What is needed =
Gather every line of the entries that includes the word "Close".

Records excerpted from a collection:
--------------------------------------------------

(* ===== verification/EngineInstance.v ===== *)
(** The storage engine behind the state machine: the LSM engine satisfies the
    interface of StateMachine.v, so the state machine's theorems hold of the
    program's own engine. *)

From S2P Require Import Prelude Bytes GoIO Wal Memtable SSTable Engine Layers EngineCorrect StateMachine StorageCorrect.
Import Engine.

#[global] Instance engine_KV : KVEngine Engine := {|
  kv_Put := Put;
  kv_Delete := Delete;
  kv_Get := Get;
  kv_SnapshotEntries := SnapshotEntries;
  kv_Reset := Reset
|}.

(** ** The log stays open behind a call that returns nil *)

Lemma write_and_open_wal e es r e' : write_and_open e es = Some (r, e') -> e_wal e' = e_wal e.
Proof.
  unfold write_and_open. destruct (dir_call e) as [o1 e1] eqn:E1. apply dir_call_same in E1 as [[W1 _ _ _ _ _] _].
  destruct (dir_call e1) as [o2 e2] eqn:E2. apply dir_call_same in E2 as [[W2 _ _ _ _ _] _].
  destruct (writeSSTable o1 o2 es) as [err f]. set (e3 := match f with Some f => _ | None => e2 end).
  assert (e_wal e3 = e_wal e) as W3 by (subst e3; destruct f; simpl; congruence).
  destruct err as [er|]; [by intros [= <- <-]|]. destruct f as [f|]; [|by intros [= <- <-]].
  destruct (dir_call e3) as [o4 e4] eqn:E4. apply dir_call_same in E4 as [[W4 _ _ _ _ _] _].
  destruct o4; [|intros [= <- <-]; congruence]. destruct (openSSTable _ _); [| |done]; intros [= <- <-]; congruence.
Qed.

Lemma compact_wal e err e' : compactLocked e = Some (err, e') -> e_wal e' = e_wal e.
Proof.
  unfold compactLocked. destruct (merge_tables _) as [merged|er|]; [|by intros [= <- <-]|done].
  destruct (write_and_open _ _) as [[[er|t] e1]|] eqn:E; [| |done]; apply write_and_open_wal in E; intros [= <- <-]; [done|].
  rewrite (ss_wal _ _ (remove_tables_same _ _)). done.
Qed.

Lemma flush_wal e e' : e_wal e <> None -> flushLocked e = Some (None, e') -> e_wal e' <> None.
Proof.
  intros Hw. unfold flushLocked. destruct (Memtable.entries (e_mem e)) as [[|x es]|]; [by intros [= <-]| |done]. cbn [mbind option_bind].
  destruct (write_and_open _ _) as [[[er|t] e1]|]; [done| |done]. cbn [mbind option_bind].
  destruct (e_wal (set_tables _ _ _)) as [w|]; [|done]. cbn [mbind option_bind]. destruct (Close w) as [[er|] w1]; [done|].
  destruct (dir_call _) as [[|k] e3]; [|done]. destruct (OpenWAL _) as [[w2|er|] f2]; [|done|done].
  case_bool_decide; [intros Hc%compact_wal; by rewrite Hc|by intros [= <-]].
Qed.

Lemma write_wal e k v t rs e' : e_wal e <> None -> write e k v t rs = Some (None, e') -> e_wal e' <> None.
Proof.
  intros Hw. unfold write. destruct (e_wal e) as [w|]; [|done]. cbn [mbind option_bind].
  destruct (Append w _) as [[er|] w1]; [done|]. destruct (if e_syncWAL _ then _ else _) as [[er|] w2]; [done|].
  destruct (Memtable.put _ _ _ _ _) as [m|]; [|done]. cbn [mbind option_bind].
  destruct (_ <=? _)%Z; [by apply flush_wal|by intros [= <-]].
Qed.

Lemma Reset_wal e xs absent e' : Reset e xs absent = Some (None, e') -> e_wal e' <> None.
Proof.
  unfold Reset. destruct (e_wal _) as [w|]; [|done]. cbn [mbind option_bind]. destruct (Close w) as [[er|] w1]; [done|].
  destruct (dir_call _) as [o e3]. destruct (match o with Done => true | FailAfter _ => absent end); [|done].
  destruct (OpenWAL _) as [[w2|er|] f2]; [|done|done]. destruct (reset_loop _ _ _) as [[[er|] [w3 m]]|]; [done| |done]. cbn [mbind option_bind].
  destruct (Sync w3) as [err w4]. by intros [= -> <-].
Qed.

(** ** Contents of a Reset *)

Lemma reset_contents xs m0 :
  NoDup (fst <$> (fst <$> xs)) ->
  foldl (fun m x => apply_entry x m) m0 (reset_entry <$> xs) = list_to_map (fst <$> xs) ∪ m0.
Proof.
  revert m0. induction xs as [|[[k v] rs] xs IH]; intros m0 Hnd; [symmetry; apply map_empty_union|].
  cbn in Hnd. apply NoDup_cons in Hnd as [Hk Hnd]. change (reset_entry <$> (k, v, rs) :: xs) with (mkEntry k v false :: (reset_entry <$> xs)).
  cbn [foldl]. rewrite IH by done. unfold apply_entry. cbn. rewrite <-insert_union_l, insert_union_r; [done|].
  by apply not_elem_of_list_to_map_1.
Qed.

Section history.

(** [hs]: every entry the engine will be given. *)
Context (hs : list kvEntry) (Hfits : Forall fits_entry hs) (Hcost : (costs hs < budget)%Z).

Definition eng_rep (e : Engine) (m : gmap bytes bytes) : Prop :=
  e_wal e <> None /\ exists es ess, eng_inv hs e es ess /\ view (es :: ess) = m.

Lemma eng_write_rep e m k v t rs :
  eng_rep e m -> mkEntry k v t ∈ hs ->
  exists err e', write e k v t rs = Some (err, e') /\ (err = None -> eng_rep e' (apply_entry (mkEntry k v t) m)).
Proof using Hfits Hcost.
  intros (Hw & es & ess & Hi & <-) Hin.
  destruct (write_view hs Hfits Hcost e es ess k v t rs Hi Hw Hin) as (err & e' & es' & ess' & E & Hi' & Hv).
  exists err, e'. split; [done|]. intros ->. split; [by eapply write_wal|]. exists es', ess'. split; [done|].
  by destruct Hv as [|[]].
Qed.

Lemma eng_reset_rep e m m' xs absent :
  eng_rep e m -> fst <$> xs ≡ₚ map_to_list m' -> Forall (fun x => mkEntry x.1.1 x.1.2 false ∈ hs) xs ->
  exists err e', Reset e xs absent = Some (err, e') /\ (err = None -> eng_rep e' m').
Proof using Hfits.
  intros (Hw & es & ess & Hi & _) Hp Hin.
  destruct (Reset_view hs Hfits e es ess xs absent Hi Hw) as (err & e' & es' & ess' & E & Hi' & j & Hv & Hj).
  { apply Forall_fmap. exact Hin. }
  exists err, e'. split; [done|]. intros He. rewrite He in E. split; [by eapply Reset_wal|]. exists es', ess'. split; [done|].
  rewrite Hv, take_ge by (rewrite length_fmap; by apply Hj).
  assert (NoDup (fst <$> (fst <$> xs))) as Hnd by (rewrite Hp; apply NoDup_fst_map_to_list).
  rewrite reset_contents, (right_id_L ∅ _) by done. rewrite (list_to_map_proper _ _ Hnd Hp). apply list_to_map_to_list.
Qed.

(** The LSM engine satisfies the state machine's interface. *)
#[export] Program Instance engine_KVSpec : KVSpec Engine := {|
  kv_rep := eng_rep;
  kv_may := fun x => x ∈ hs
|}.
Next Obligation. intros e m k v rs Hr Hm. exact (eng_write_rep e m k v false rs Hr Hm). Qed.
Next Obligation. intros e m k rs Hr Hm. exact (eng_write_rep e m k [] true rs Hr Hm). Qed.
Next Obligation. intros e m k (_ & es & ess & Hi & <-). exact (Get_view hs Hfits e es ess k Hi). Qed.
Next Obligation. intros e m (_ & es & ess & Hi & <-). exact (SnapshotEntries_view hs Hfits e es ess Hi). Qed.
Next Obligation. intros e m m' xs absent Hr Hp Hm. exact (eng_reset_rep e m m' xs absent Hr Hp Hm). Qed.

End history.

(** ** Witnesses: a concrete serializer and a short log with a retry *)

Definition command_tuple (c : Command) : bytes * bytes * bytes * bytes * N :=
  (c_Op c, c_Key c, c_Value c, c_ClientID c, c_Seq c).
Definition tuple_command (t : bytes * bytes * bytes * bytes * N) : Command :=
  let '(op, k, v, id, n) := t in mkCommand op k v id n.

(** A stream for any countable type: a byte, then the digits of its code. *)
Definition code {A} `{Countable A} (a : A) : bytes := x00 :: pos_bytes (encode a).
Definition decoded {A} `{Countable A} (b : bytes) : option A := decode (bytes_pos (tail b)).

Lemma decoded_code {A} `{Countable A} (a : A) : decoded (code a) = Some a.
Proof. unfold decoded, code. simpl. rewrite bytes_pos_bytes. apply decode_encode. Qed.

#[export] Program Instance gob_Command : Gob Command := {|
  gob_Encode := fun c => Some (code (command_tuple c));
  gob_Decode := fun b => tuple_command <$> decoded b
|}.
Next Obligation. intros c b [= <-]. rewrite decoded_code. by destruct c. Qed.
Next Obligation. by intros c b [= <-]. Qed.

#[export] Program Instance gob_snapshotState : Gob snapshotState := {|
  gob_Encode := fun s => Some (code (st_Data s, st_LastSeq s));
  gob_Decode := fun b => (fun t => mkSnapshotState t.1 t.2) <$> decoded b
|}.
Next Obligation. intros s b [= <-]. rewrite decoded_code. by destruct s. Qed.
Next Obligation. by intros s b [= <-]. Qed.

Definition sample_cmds : list (Command * list N) :=
  [(put_cmd (str "a") (str "1") (str "c1") 1, [0%N]);
   (put_cmd (str "a") (str "1") (str "c1") 1, []);
   (put_cmd (str "b") (str "2") (str "c2") 1, []);
   (mkCommand (str "delete") (str "a") [] (str "c1") 2, [])].
Definition sample_entries : list kvEntry := command_entry <$> (fst <$> sample_cmds).
Definition sample_engine : Engine := fresh (mkOptions 0 false) [] [].

Lemma sample_fits : Forall fits_entry sample_entries.
Proof. repeat constructor; vm_compute; reflexivity. Qed.

Lemma sample_cost : (costs sample_entries < budget)%Z.
Proof. vm_compute; reflexivity. Qed.

#[local] Instance sample_KVSpec : KVSpec Engine := engine_KVSpec sample_entries sample_fits sample_cost.

Lemma sample_rep : sm_rep (newStateMachine sample_engine) (∅, ∅).
Proof.
  split; [|done]. split; [discriminate|]. exists [], []. split; [apply fresh_inv|]. by rewrite view_empty_layer, view_nil.
Qed.

Lemma sample_allowed : Forall (fun x => valid_op x.1 /\ kv_may (command_entry x.1)) sample_cmds.
Proof.
  repeat constructor; try (left; reflexivity); try (right; reflexivity); apply (bool_decide_unpack _); vm_compute; exact I.
Qed.

Lemma state_machine_refines_witness :
  exists err sm', apply_all (newStateMachine sample_engine) sample_cmds = Some (err, sm') /\
    (err = None -> sm_rep sm' (foldl spec_apply (∅, ∅) (fst <$> sample_cmds)) /\
       forall k, get sm' k = Ok ((foldl spec_apply (∅, ∅) (fst <$> sample_cmds)).1 !! k)).
Proof. apply (state_machine_refines (newStateMachine sample_engine) (∅, ∅) sample_cmds); [apply sample_rep|apply sample_allowed]. Defined.

(** A write the sample engine is sized for. *)
Ltac in_sample :=
  match goal with |- kv_may ?x => change (x ∈ sample_entries) end; apply (bool_decide_unpack _); vm_compute; exact I.

Lemma at_most_once_witness :
  length (executed ∅ (fst <$> sample_cmds)) = 3 /\
  exists err sm', apply_all (newStateMachine sample_engine) sample_cmds = Some (err, sm') /\ (err = None ->
    forall k, get sm' k = Ok (foldl (fun m c => apply_entry (command_entry c) m) ∅ (executed ∅ (fst <$> sample_cmds)) !! k)).
Proof.
  split; [vm_compute; reflexivity|].
  destruct (at_most_once (newStateMachine sample_engine) (∅, ∅) sample_cmds) as (err & sm' & Ea & H').
  - apply sample_rep.
  - apply sample_allowed.
  - repeat constructor; discriminate.
  - exists err, sm'. split; [exact Ea|]. intros He. apply (H' He).
Defined.

(** The order of map_to_list, and no random heights. *)
Definition plain_order (m : gmap bytes bytes) : list (bytes * bytes * list N) := (fun x => (x, [])) <$> map_to_list m.

Lemma plain_order_ok : is_order plain_order.
Proof. intros m. unfold plain_order. rewrite <-list_fmap_compose. by rewrite list_fmap_id. Qed.

(** A machine that holds one key, and its serialized state. *)
Definition one_key : kvstate := spec_apply (∅, ∅) (put_cmd (str "b") (str "2") (str "c2") 1).
Definition one_sm : stateMachine Engine :=
  match apply (newStateMachine sample_engine) (put_cmd (str "b") (str "2") (str "c2") 1) [] with
  | Some (_, sm) => sm
  | None => newStateMachine sample_engine
  end.

Lemma one_sm_rep : sm_rep one_sm one_key.
Proof.
  destruct (apply_spec (newStateMachine sample_engine) (∅, ∅) (put_cmd (str "b") (str "2") (str "c2") 1) [] sample_rep)
    as (err & sm' & E & H); [by left|in_sample|].
  unfold one_sm. rewrite E. apply H. assert (exists sm1, apply (newStateMachine sample_engine) (put_cmd (str "b") (str "2") (str "c2") 1) [] = Some (None, sm1))
    as [sm1 E1] by (eexists; vm_compute; reflexivity). rewrite E1 in E. by injection E as <- _.
Qed.

Lemma snapshot_restore_witness :
  exists b, snapshot one_sm = Ok b /\
    exists err sm', restore (newStateMachine sample_engine) b plain_order false = Some (err, sm') /\ (err = None -> sm_rep sm' one_key).
Proof.
  eexists. split; [vm_compute; reflexivity|].
  apply (snapshot_restore one_sm one_key _ (newStateMachine sample_engine) (∅, ∅) plain_order false).
  - apply one_sm_rep.
  - apply sample_rep.
  - apply plain_order_ok.
  - intros k v Hk. assert (one_key.1 = <[str "b" := str "2"]> ∅) as E by reflexivity. rewrite E in Hk.
    apply lookup_insert_Some in Hk as [[<- <-]|[_ Hk]]; [|by rewrite lookup_empty in Hk].
    in_sample.
  - vm_compute; reflexivity.
Defined.

(** The client's second request is applied; its first one arrives afterwards. *)
Definition overtaken : stateMachine Engine := mkSM sample_engine (<[str "c1" := 2%N]> ∅).

Lemma concurrent_write_lost_witness :
  apply overtaken (put_cmd (str "x") (str "1") (str "c1") 1) [] = Some (None, overtaken).
Proof.
  apply (concurrent_write_lost overtaken (str "x") (str "1") (str "c1") 1 2 []); [discriminate|reflexivity|reflexivity|].
  vm_compute; reflexivity.
Defined.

--------------------------------------------------

Solution to this problem =
  destruct (e_wal (set_tables _ _ _)) as [w|]; [|done]. cbn [mbind option_bind]. destruct (Close w) as [[er|] w1]; [done|].
  unfold Reset. destruct (e_wal _) as [w|]; [|done]. cbn [mbind option_bind]. destruct (Close w) as [[er|] w1]; [done|].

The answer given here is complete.